(* ===== verification/Wallet.v ===== *)
(** * The command-line wallet ([src/bin/prims-cli.rs])

    Key generation and key files, and the commands that build a transaction,
    sign it and submit it to a node.  They are written against the interface
    [RpcClient] of file [Rpc], whose implementations are the node's handlers
    and HTTP.  What the commands print is not modelled.  The [age] encryption
    is a class. *)

From Stdlib Require Import Strings.Byte.
From S2P Require Import Prelude Orders Bytes Text Externals Types Hash Crypto Store Storage Vm Json Api Rpc Config.

(** ** The crates *)

(** [age::encrypt_and_armor] and [decrypt] with a passphrase; [salt] is what
    the random generator drew. *)
Class Age := {
  encrypt_and_armor : bytes -> bytes -> bytes -> outcome string bytes;
  age_decrypt : bytes -> bytes -> outcome string bytes;
}.

(** Decryption inverts encryption, also of a file that ends with a newline;
    the armored text is ASCII and starts with the line of its format. *)
Class AgeOk `{Age} : Prop := {
  age_round_trip : forall p salt plaintext c newline, encrypt_and_armor p salt plaintext = Ok c ->
    newline = [] \/ newline = [x0a] -> age_decrypt p (c ++ newline) = Ok plaintext;
  age_armored : forall p salt plaintext c, encrypt_and_armor p salt plaintext = Ok c ->
    Forall ascii c /\ starts_with c (bytes_of "-----BEGIN AGE ENCRYPTED FILE-----") = true;
}.

(** ** Keys *)

Inductive CliError :=
| Key (e : KeyError)
| KeyFileExists (path : bytes)
| EncryptFailed (message : string)
| Signing (e : CryptoError)
| Encoding (message : string)
| Call (e : ClientError)
| WasmUnreadable (path : bytes)
| EmptyWasm
| EmptyMethod
| ZeroGasLimit
| InvalidParamsJson (message : string).

Record GeneratedKeyOutput := {
  gen_public_key : bytes;
  gen_secret_key : option bytes;
  gen_encrypted_file : option bytes;
}.

Definition is_ascii_hexdigit (b : byte) : bool :=
  in_range 48 57 (byte_val b) || in_range 65 70 (byte_val b) || in_range 97 102 (byte_val b).

Definition looks_like_plaintext_hex_secret (value : bytes) : bool :=
  let normalized := normalized_hex value in
  negb (bool_decide (normalized = [])) && forallb is_ascii_hexdigit normalized.

(** [ciphertext.ends_with('\n')] *)
Definition ends_with_newline (text : bytes) : bool := bool_decide (last text = Some x0a).

Section keys.
Context `{Hex, JsonText, Age}.

Definition decode_hex_vec (label value : bytes) : outcome KeyError bytes :=
  map_err (InvalidHexText label) (hex_decode (normalized_hex value)).

Definition parse_secret_key_material (input : bytes) : outcome KeyError bytes :=
  key_text (bytes_of "secret_key") input.

(** [password] is what the user types. *)
Definition prompt_existing_passphrase (password : outcome string bytes) : outcome KeyError bytes :=
  p ← map_err PassphraseUnreadable password;
  if is_blank p then Err EmptyPassphrase else Ok p.

Definition prompt_new_passphrase (first second : outcome string bytes) : outcome KeyError bytes :=
  a ← map_err PassphraseUnreadable first;
  b ← map_err PassphraseUnreadable second;
  if is_blank a then Err EmptyPassphrase
  else if negb (bool_decide (a = b)) then Err PassphraseMismatch
  else Ok a.

Definition decrypt_secret_key_file (ciphertext : bytes) (password : outcome string bytes) :
  outcome KeyError bytes :=
  passphrase ← prompt_existing_passphrase password;
  plaintext ← map_err DecryptFailed (age_decrypt passphrase ciphertext);
  if utf8_valid plaintext then parse_secret_key_material plaintext else Err NotUtf8.

Definition parse_secret_key_file_contents (raw : bytes) (password : outcome string bytes) :
  outcome KeyError bytes :=
  let trimmed := trim raw in
  if utf8_valid raw && (starts_with trimmed (bytes_of "{") || looks_like_plaintext_hex_secret trimmed)
  then parse_secret_key_material raw
  else decrypt_secret_key_file raw password.

Definition load_secret_key (e : env) (fs : file_system) (password : outcome string bytes) :
  outcome KeyError bytes :=
  match env_var e (bytes_of "PRIMS_SECRET_KEY_FILE") with
  | Some path =>
      raw ← ok_or (KeyFileUnreadable path) (fs !! path);
      parse_secret_key_file_contents raw password
  | None =>
      match env_var e (bytes_of "PRIMS_SECRET_KEY_HEX") with
      | Some value => parse_secret_key_material value
      | None => Err KeyVariableMissing
      end
  end.

(** [create_new]: an existing file is refused; writing succeeds. *)
Definition write_encrypted_secret_key_file (path secret_key : bytes) (first second : outcome string bytes)
    (salt : bytes) : io file_system CliError unit :=
  passphrase ← lift (map_err Key (prompt_new_passphrase first second));
  ciphertext ← lift (map_err EncryptFailed (encrypt_and_armor passphrase salt (hex_encode secret_key)));
  Io (fun fs : file_system =>
    match fs !! path with
    | Some _ => (Err (KeyFileExists path), fs)
    | None =>
        (Ok tt, <[path := ciphertext ++ if ends_with_newline ciphertext then [] else [x0a]]> fs)
    end).

Context `{Ed25519}.

(** [entropy] is what [OsRng] drew for the key. *)
Definition generate_key_command (encrypted_file : option bytes) (entropy : bytes)
    (first second : outcome string bytes) (salt : bytes) : io file_system CliError GeneratedKeyOutput :=
  let pair := generate_keypair entropy in
  match encrypted_file with
  | Some path =>
      write_encrypted_secret_key_file path (secret_key pair) first second salt;;
      mret {| gen_public_key := hex_encode (public_key pair); gen_secret_key := None;
              gen_encrypted_file := Some path |}
  | None =>
      mret {| gen_public_key := hex_encode (public_key pair);
              gen_secret_key := Some (hex_encode (secret_key pair)); gen_encrypted_file := None |}
  end.
End keys.

(** ** Commands *)

Definition DEFAULT_STAKE_DURATION_SECS : Z := 86400.
Definition DEFAULT_CALL_CONTRACT_GAS_LIMIT : Z := 100000.

Record SenderContext := {
  sender_secret_key : bytes;
  sender_public_key : bytes;
  address_hex : bytes;
  next_nonce : Z;
}.

Record TransactionSubmissionOutput := {
  out_from : bytes;
  out_to : bytes;
  out_tx_type : bytes;
  out_stake_duration : option Z;
  out_amount : Z;
  out_fee : Z;
  out_nonce : Z;
  out_source_shard : Z;
  out_destination_shard : Z;
  out_accepted : bool;
  out_tx_hash : bytes;
  out_mempool_size : Z;
}.

Definition tx_type_view (t : TransactionType) : bytes * option Z :=
  match t with
  | Transfer => (bytes_of "Transfer", None)
  | Stake duration => (bytes_of "Stake", Some duration)
  | Unstake => (bytes_of "Unstake", None)
  | PublicToAnon => (bytes_of "PublicToAnon", None)
  | AnonToPublic => (bytes_of "AnonToPublic", None)
  | DeployContract => (bytes_of "DeployContract", None)
  | CallContract => (bytes_of "CallContract", None)
  end.

(** The commands, over any implementation of the interface to a node. *)
Section commands.
Context {W : Type} `{RpcClient W, Sha256, Ed25519, ChainCodecs, Hex}.

Definition call_get_balance (address : bytes) : io W CliError CliBalanceResponse :=
  io_map_err Call (cli_get_balance address).

Definition call_send_transaction (hex_tx : bytes) : io W CliError RpcSendTransactionResponse :=
  io_map_err Call (cli_send_transaction hex_tx).

Definition balance_command (address : bytes) : io W CliError CliBalanceResponse :=
  address_bytes ← lift (map_err Key (decode_hex_vec (bytes_of "address") address));
  call_get_balance (hex_encode address_bytes).

Definition list_validators_command : io W CliError (list RpcValidatorView) :=
  io_map_err Call cli_get_validators.

(** [secret] is the result of [load_secret_key]. *)
Definition load_sender_context (secret : outcome KeyError bytes) :
  io W CliError SenderContext :=
  sk ← lift (map_err Key secret);
  let pk := public_key_of sk in
  let address := hex_encode pk in
  balance ← call_get_balance address;
  mret {| sender_secret_key := sk; sender_public_key := pk; address_hex := address;
          next_nonce := saturating 64 (cb_nonce balance + 1) |}.

Definition unsigned_transaction (sender : SenderContext) (t : TransactionType) (to : bytes)
    (amount source_shard destination_shard : Z) (data : option bytes) : Transaction := {|
  tx_type := t; tx_from := sender_public_key sender; tx_to := to; tx_amount := amount;
  tx_fee := FIXED_TRANSACTION_FEE; tx_nonce := next_nonce sender; tx_source_shard := source_shard;
  tx_destination_shard := destination_shard; tx_signature := []; tx_data := data |}.

Definition submit_transaction (sender : SenderContext) (t : TransactionType) (to : bytes)
    (amount source_shard destination_shard : Z) (data : option bytes) :
  io W CliError TransactionSubmissionOutput :=
  let transaction := unsigned_transaction sender t to amount source_shard destination_shard data in
  signature ← lift (map_err Signing (sign_transaction transaction (sender_secret_key sender)));
  let transaction := set_signature transaction signature in
  tx_bytes ← lift (map_err Encoding (bincode_serialize transaction));
  response ← call_send_transaction (hex_encode tx_bytes);
  mret {| out_from := address_hex sender; out_to := hex_encode to; out_tx_type := (tx_type_view t).1;
          out_stake_duration := (tx_type_view t).2; out_amount := amount;
          out_fee := FIXED_TRANSACTION_FEE; out_nonce := tx_nonce transaction;
          out_source_shard := source_shard; out_destination_shard := destination_shard;
          out_accepted := sent_accepted response; out_tx_hash := sent_tx_hash response;
          out_mempool_size := sent_mempool_size response |}.

Definition send_command (secret : outcome KeyError bytes) (to : bytes) (amount : Z) (anon : bool)
    (source_shard destination_shard : Z) : io W CliError TransactionSubmissionOutput :=
  sender ← load_sender_context secret;
  recipient ← lift (map_err Key (decode_hex_vec (bytes_of "to") to));
  submit_transaction sender (if anon then PublicToAnon else Transfer) recipient amount
    source_shard destination_shard
    (Some (if anon then bytes_of "prims-cli-send-anon" else bytes_of "prims-cli-send")).

Definition stake_command (secret : outcome KeyError bytes) (amount duration : Z) :
  io W CliError TransactionSubmissionOutput :=
  sender ← load_sender_context secret;
  submit_transaction sender (Stake duration) (sender_public_key sender) amount
    DEFAULT_SHARD_ID DEFAULT_SHARD_ID (Some (bytes_of "prims-cli-stake:" ++ dec_bytes duration)).

Definition unstake_command (secret : outcome KeyError bytes) :
  io W CliError TransactionSubmissionOutput :=
  sender ← load_sender_context secret;
  submit_transaction sender Unstake (sender_public_key sender) 0 DEFAULT_SHARD_ID DEFAULT_SHARD_ID
    (Some (bytes_of "prims-cli-unstake")).

(** With the address of the contract in the answer. *)
Definition create_contract_command (secret : outcome KeyError bytes) (fs : file_system)
    (wasm_file : bytes) : io W CliError (bytes * TransactionSubmissionOutput) :=
  sender ← load_sender_context secret;
  code_wasm ← lift (ok_or (WasmUnreadable wasm_file) (fs !! wasm_file));
  if bool_decide (code_wasm = []) then io_err EmptyWasm
  else
    let contract_address := derive_contract_address (sender_public_key sender) code_wasm in
    output ← submit_transaction sender DeployContract contract_address 0 DEFAULT_SHARD_ID
               DEFAULT_SHARD_ID (Some code_wasm);
    mret (contract_address, output).

(** [params_json] is the result of parsing [params] as JSON and serialising
    the value again. *)
Definition call_contract_command (secret : outcome KeyError bytes) (address method : bytes)
    (params_json : outcome string bytes) (gas_limit : Z) :
  io W CliError TransactionSubmissionOutput :=
  sender ← load_sender_context secret;
  address_bytes ← lift (map_err Key (decode_hex_vec (bytes_of "address") address));
  let method := trim method in
  if bool_decide (method = []) then io_err EmptyMethod
  else if gas_limit =? 0 then io_err ZeroGasLimit
  else
    params ← lift (map_err InvalidParamsJson params_json);
    let payload := {| call_method := String.string_of_list_byte method; call_params := params;
                      call_gas_limit := gas_limit |} in
    payload_bytes ← lift (map_err Encoding (bincode_serialize payload));
    submit_transaction sender CallContract address_bytes 0 DEFAULT_SHARD_ID DEFAULT_SHARD_ID
      (Some payload_bytes).

(** The subcommands of [main] that talk to a node. *)
Inductive Commands :=
| CmdBalance (address : bytes)
| CmdSend (to : bytes) (amount : Z) (anon : bool) (source_shard destination_shard : Z)
| CmdStake (amount duration : Z)
| CmdUnstake
| CmdListValidators
| CmdCreateContract (wasm_file : bytes)
| CmdCallContract (address method : bytes) (params_json : outcome string bytes) (gas_limit : Z).

Inductive CommandOutput :=
| BalanceOutput (r : CliBalanceResponse)
| SubmissionOutput (contract_address : option bytes) (r : TransactionSubmissionOutput)
| ValidatorsOutput (r : list RpcValidatorView).

Definition run_command (secret : outcome KeyError bytes) (fs : file_system) (c : Commands) :
  io W CliError CommandOutput :=
  match c with
  | CmdBalance address => r ← balance_command address; mret (BalanceOutput r)
  | CmdSend to amount anon source_shard destination_shard =>
      r ← send_command secret to amount anon source_shard destination_shard;
      mret (SubmissionOutput None r)
  | CmdStake amount duration =>
      r ← stake_command secret amount duration; mret (SubmissionOutput None r)
  | CmdUnstake => r ← unstake_command secret; mret (SubmissionOutput None r)
  | CmdListValidators => r ← list_validators_command; mret (ValidatorsOutput r)
  | CmdCreateContract wasm_file =>
      r ← create_contract_command secret fs wasm_file; mret (SubmissionOutput (Some r.1) r.2)
  | CmdCallContract address method params_json gas_limit =>
      r ← call_contract_command secret address method params_json gas_limit;
      mret (SubmissionOutput None r)
  end.
End commands.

Task: What is the number of lines in the material above that carry the word "negb"? Respond with that count and nothing more.

Result below: 2